Zhao Jiaqi, Song Xiao-Fei, Wei Xiaoxian, Mu Jiuke, Peng Peng, Yu Wenli
Key Laboratory of Mechanism Theory and Equipment Design of Ministry of Education, School of Mechanical Engineering, Tianjin University, Tianjin, 300354, China.
Tianjin First Central Hospital, School of Medicine, Nankai University, Tianjin, 300192, China.
Ann Biomed Eng. 2025 Jul 19. doi: 10.1007/s10439-025-03801-3.
Waterjet is increasingly used in medicine for cutting and ablation of soft tissues due to its non-thermal damage and tissue-selective separation. However, the tissue-selective separation mechanism for cutting target tissues while protecting blood vessels under waterjet impact remains little known. In this study, the mechanical properties, dynamic responses and tissue-selective separation mechanisms of four typical soft tissues including liver, muscle, and arterial-venous blood vessels under waterjet impact were investigated.
Uniaxial tensile testing and waterjet impact testing were conducted to measure the mechanical properties and cutting responses of liver, muscle, and arterial-venous blood vessels. Based on fracture mechanics, the critical separation pressure and impact depth for these soft tissues were determined and analyzed as key controlling parameters for tissue-selective separation.
The mechanical response showed that the Young's modulus and tensile strength of blood vessels were significantly higher than those of liver and muscle tissues due to their obvious differences in tissue composition and structure, which were necessary factors for achieving tissue-selective separation. The impact depths were negatively correlated with the mechanical properties of the tissues, while the critical separation pressures were positively correlated with their mechanical properties. A sliding effect of blood vessels embedded in soft tissues was found, where the vessels slid sideways and changed position to avoid damage while target soft tissues were completely cut under waterjet impact. This indicates that the vascular sliding effect controlled by waterjet processing parameters and tissue properties is an important determination for achieving tissue-selective separation during waterjet impact.
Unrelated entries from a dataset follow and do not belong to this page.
(* ===== verification/Observations.v ===== *)
(** * Observations: [include/packetlist.h] and the raw data of [include/Client.h]

    A [QEDObservation] is immutable, so the observation queue holds values.  A
    [RawData] is shared and mutated through [shared_ptr]s: the raw data live in a
    heap and a [RawDataList] holds pointers into it.  Both queues are mutex-guarded
    deques; each operation below is one critical section. *)

From S2P Require Import Prelude.

Inductive ObservationPoints :=
  | CLIENT_SEND | SERVER_RECEIVE | SERVER_SEND | CLIENT_RECEIVE | NUM_OBSERVATION_POINTS.

#[export] Instance ObservationPoints_eq_dec : EqDecision ObservationPoints.
Proof. solve_decision. Defined.

Record QEDObservation := mkQED {
  observation_point : ObservationPoints;
  epoch_nanoseconds : Z;
  o_packet_id : Z;
  o_payload_len : Z;
}.

#[export] Instance QEDObservation_eq_dec : EqDecision QEDObservation.
Proof. solve_decision. Defined.

(** The constructor's parameter types narrow their arguments. *)
Definition make_QEDObservation (point : ObservationPoints) (epoch id len : Z) : QEDObservation :=
  mkQED point (u64 epoch) (u32 id) (u16 len).

Record RawData := mkRawData {
  added_at_epoch_nanoseconds : Z;
  packet_id : Z;
  payload_len : Z;
  client_send_epoch_nanoseconds : Z;
  server_receive_epoch_nanoseconds : Z;
  server_send_epoch_nanoseconds : Z;
  client_receive_epoch_nanoseconds : Z;
}.

#[export] Instance RawData_eq_dec : EqDecision RawData.
Proof. solve_decision. Defined.

(** [RawData(added_at, packet_id)]: the other members keep their initialisers. *)
Definition new_RawData (added_at id : Z) : RawData := mkRawData added_at id 0 0 0 0 0.

Definition setPayloadLen (len : Z) (r : RawData) : RawData := {| r with payload_len := len |}.
Definition setClientSendEpochNanoseconds (t : Z) (r : RawData) : RawData :=
  {| r with client_send_epoch_nanoseconds := t |}.
Definition setServerReceiveEpochNanoseconds (t : Z) (r : RawData) : RawData :=
  {| r with server_receive_epoch_nanoseconds := t |}.
Definition setServerSendEpochNanoseconds (t : Z) (r : RawData) : RawData :=
  {| r with server_send_epoch_nanoseconds := t |}.
Definition setClientReceiveEpochNanoseconds (t : Z) (r : RawData) : RawData :=
  {| r with client_receive_epoch_nanoseconds := t |}.

(** ** The queue interface

    What the sender, receiver and collator rely on: a first-in first-out queue.
    [fifo_pop] is [None] where the source calls [front()] on an empty deque, which
    is undefined. *)
Class Fifo (Q A : Type) := {
  fifo_empty : Q;
  fifo_add : A → Q → Q;
  fifo_pop : Q → option (A * Q);
  fifo_oldest : Q → option A;
  fifo_items : Q → list A;
}.

Class FifoLaws (Q A : Type) `{Fifo Q A} : Prop := {
  items_empty : fifo_items (fifo_empty (Q:=Q)) = [];
  items_add a q : fifo_items (fifo_add a q) = fifo_items q ++ [a];
  pop_nil q : fifo_items q = [] → fifo_pop q = None;
  pop_cons q a l : fifo_items q = a :: l → ∃ q', fifo_pop q = Some (a, q') ∧ fifo_items q' = l;
  oldest_items q : fifo_oldest q = head (fifo_items q);
}.

Module ObservationList.
Record t := mk { observations : list QEDObservation }.

Definition create : t := mk [].
Definition isEmpty (l : t) : bool := match observations l with [] => true | _ => false end.
Definition addObservation (o : QEDObservation) (l : t) : t := mk (observations l ++ [o]).
Definition popObservation (l : t) : option (QEDObservation * t) :=
  match observations l with [] => None | o :: rest => Some (o, mk rest) end.
Definition getOldestEntry (l : t) : option QEDObservation :=
  match observations l with [] => None | o :: _ => Some o end.
Definition getSize (l : t) : nat := length (observations l).
End ObservationList.

(** A [shared_ptr<RawData>]. *)
Abbreviation ptr := nat (only parsing).

Module RawDataList.
Record t := mk { observations : list ptr }.

Definition create : t := mk [].
Definition addObservation (p : ptr) (l : t) : t := mk (observations l ++ [p]).
Definition popObservation (l : t) : option (ptr * t) :=
  match observations l with [] => None | p :: rest => Some (p, mk rest) end.
Definition getOldestEntry (l : t) : option ptr :=
  match observations l with [] => None | p :: _ => Some p end.
End RawDataList.

#[export] Instance ObservationList_fifo : Fifo ObservationList.t QEDObservation := {
  fifo_empty := ObservationList.create;
  fifo_add := ObservationList.addObservation;
  fifo_pop := ObservationList.popObservation;
  fifo_oldest := ObservationList.getOldestEntry;
  fifo_items := ObservationList.observations;
}.

#[export] Instance RawDataList_fifo : Fifo RawDataList.t ptr := {
  fifo_empty := RawDataList.create;
  fifo_add := RawDataList.addObservation;
  fifo_pop := RawDataList.popObservation;
  fifo_oldest := RawDataList.getOldestEntry;
  fifo_items := RawDataList.observations;
}.

#[export] Instance ObservationList_laws : FifoLaws ObservationList.t QEDObservation.
Proof.
  split; [done|done|..].
  - by intros [[|? l]].
  - intros [l] a l' E. simpl in *. subst. by eexists.
  - by intros [[|? l]].
Qed.

#[export] Instance RawDataList_laws : FifoLaws RawDataList.t ptr.
Proof.
  split; [done|done|..].
  - by intros [[|? l]].
  - intros [l] a l' E. simpl in *. subst. by eexists.
  - by intros [[|? l]].
Qed.

(** ** Histories of a queue *)

Inductive queue_op (A : Type) := Add (a : A) | Pop.
Arguments Add {A} a.
Arguments Pop {A}.

Section Histories.
Context {Q A : Type} `{FifoLaws Q A}.

(** Run a history of critical sections in the order the mutex admits them: the
    values popped and the final queue, or [None] at a pop of an empty queue. *)
Fixpoint run_ops (ops : list (queue_op A)) (q : Q) : option (list A * Q) :=
  match ops with
  | [] => Some ([], q)
  | Add a :: ops => run_ops ops (fifo_add a q)
  | Pop :: ops => '(a, q) ← fifo_pop q; '(out, q) ← run_ops ops q; Some (a :: out, q)
  end.

Definition added (ops : list (queue_op A)) : list A :=
  omap (λ op, match op with Add a => Some a | Pop => None end) ops.

(** No prefix of the history pops more than it added to the [n] initial items. *)
Fixpoint balanced (n : nat) (ops : list (queue_op A)) : bool :=
  match ops with
  | [] => true
  | Add _ :: ops => balanced (S n) ops
  | Pop :: ops => match n with O => false | S n => balanced n ops end
  end.

Lemma run_ops_fifo ops q out q' : run_ops ops q = Some (out, q') →
  out ++ fifo_items q' = fifo_items q ++ added ops.
Proof.
  revert q out q'. induction ops as [|[a|] ops IH]; intros q out q'.
  - intros [= <- <-]. unfold added. simpl. by rewrite app_nil_r.
  - cbn [run_ops]. intros E%IH. rewrite E, items_add, <- app_assoc. done.
  - cbn [run_ops]. destruct (fifo_items q) as [|a l] eqn:El; [by rewrite pop_nil|].
    destruct (pop_cons q a l El) as (q1 & -> & E1). cbn [mbind option_bind].
    destruct (run_ops ops q1) as [[out1 q2]|] eqn:E2; [|done].
    intros [= <- <-]. apply IH in E2. cbn [app]. by rewrite E2, E1.
Qed.

Lemma run_ops_defined ops q : is_Some (run_ops ops q) ↔ balanced (length (fifo_items q)) ops = true.
Proof.
  revert q. induction ops as [|[a|] ops IH]; intros q; cbn [run_ops balanced].
  - split; eauto.
  - rewrite IH, items_add, length_app, Nat.add_comm. done.
  - destruct (fifo_items q) as [|a l] eqn:El; cbn [length].
    + rewrite pop_nil by done. split; [by intros [? ?]|done].
    + destruct (pop_cons q a l El) as (q1 & -> & <-). rewrite <- IH. cbn [mbind option_bind].
      destruct (run_ops ops q1) as [[out1 q2]|]; [split; by eexists|].
      split; by intros [? ?].
Qed.
End Histories.

(** ** Properties *)

(** In any history of critical sections on a queue that keeps the queue
    interface, nothing is lost, duplicated or reordered: what was popped followed
    by what is left is what was there followed by what was added, in order; and a
    history is defined exactly when it never pops the queue while it is empty. *)
Lemma queue_history {Q A} `{FifoLaws Q A} (ops : list (queue_op A)) (q : Q) :
  (balanced (length (fifo_items q)) ops = true ↔ is_Some (run_ops ops q)) ∧
  (∀ out q', run_ops ops q = Some (out, q') → out ++ fifo_items q' = fifo_items q ++ added ops).
Proof. split; [symmetry; apply run_ops_defined|apply run_ops_fifo]. Qed.

Lemma queue_history_witness :
  run_ops [Add 1%nat; Add 2%nat; Pop; Add 3%nat; Pop] (RawDataList.mk [0%nat]) =
    Some ([0%nat; 1%nat], RawDataList.mk [2%nat; 3%nat]) ∧
  [0; 1]%nat ++ [2; 3]%nat = [0]%nat ++ [1; 2; 3]%nat.
Proof.
  split; [done|].
  destruct (queue_history [Add 1%nat; Add 2%nat; Pop; Add 3%nat; Pop] (RawDataList.mk [0%nat]))
    as [_ H].
  exact (H [0%nat; 1%nat] (RawDataList.mk [2%nat; 3%nat]) eq_refl).
Defined.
To achieve tissue-selective separation with low damage while ensuring high efficiency, reasonable waterjet impact pressures of 2.5-3.4 MPa for liver and 3.1-3.4 MPa for muscle with the transverse speeds of 12-15 mm/s are recommended for clinical surgery. This study provides practical insights into process control and tissue-selective protection in medical waterjet applications for low-trauma cutting surgery of soft tissues.
由于水刀具有非热损伤和组织选择性分离的特点,其在医学领域用于软组织切割和消融的应用日益广泛。然而,水刀冲击下切割目标组织同时保护血管的组织选择性分离机制仍鲜为人知。本研究对肝、肌肉和动静脉血管这四种典型软组织在水刀冲击下的力学性能、动态响应及组织选择性分离机制进行了研究。
进行单轴拉伸试验和水刀冲击试验,以测量肝、肌肉和动静脉血管的力学性能及切割响应。基于断裂力学,确定并分析了这些软组织的临界分离压力和冲击深度,将其作为组织选择性分离的关键控制参数。
力学响应表明,由于血管与肝和肌肉组织在组织组成和结构上存在明显差异,血管的杨氏模量和抗拉强度显著高于肝和肌肉组织,这是实现组织选择性分离的必要因素。冲击深度与组织的力学性能呈负相关,而临界分离压力与组织的力学性能呈正相关。发现嵌入软组织中的血管存在滑动效应,即血管侧向滑动并改变位置以避免损伤,而目标软组织在水刀冲击下被完全切割。这表明由水刀加工参数和组织性能控制的血管滑动效应是水刀冲击过程中实现组织选择性分离的重要决定因素。
为在确保高效的同时实现低损伤的组织选择性分离,建议在临床手术中,肝组织采用2.5 - 3.4MPa的合理水刀冲击压力,肌肉组织采用3.1 - 3.4MPa的合理水刀冲击压力,横向速度为12 - 15mm/s。本研究为软组织低创伤切割手术的医学水刀应用中的过程控制和组织选择性保护提供了实用见解。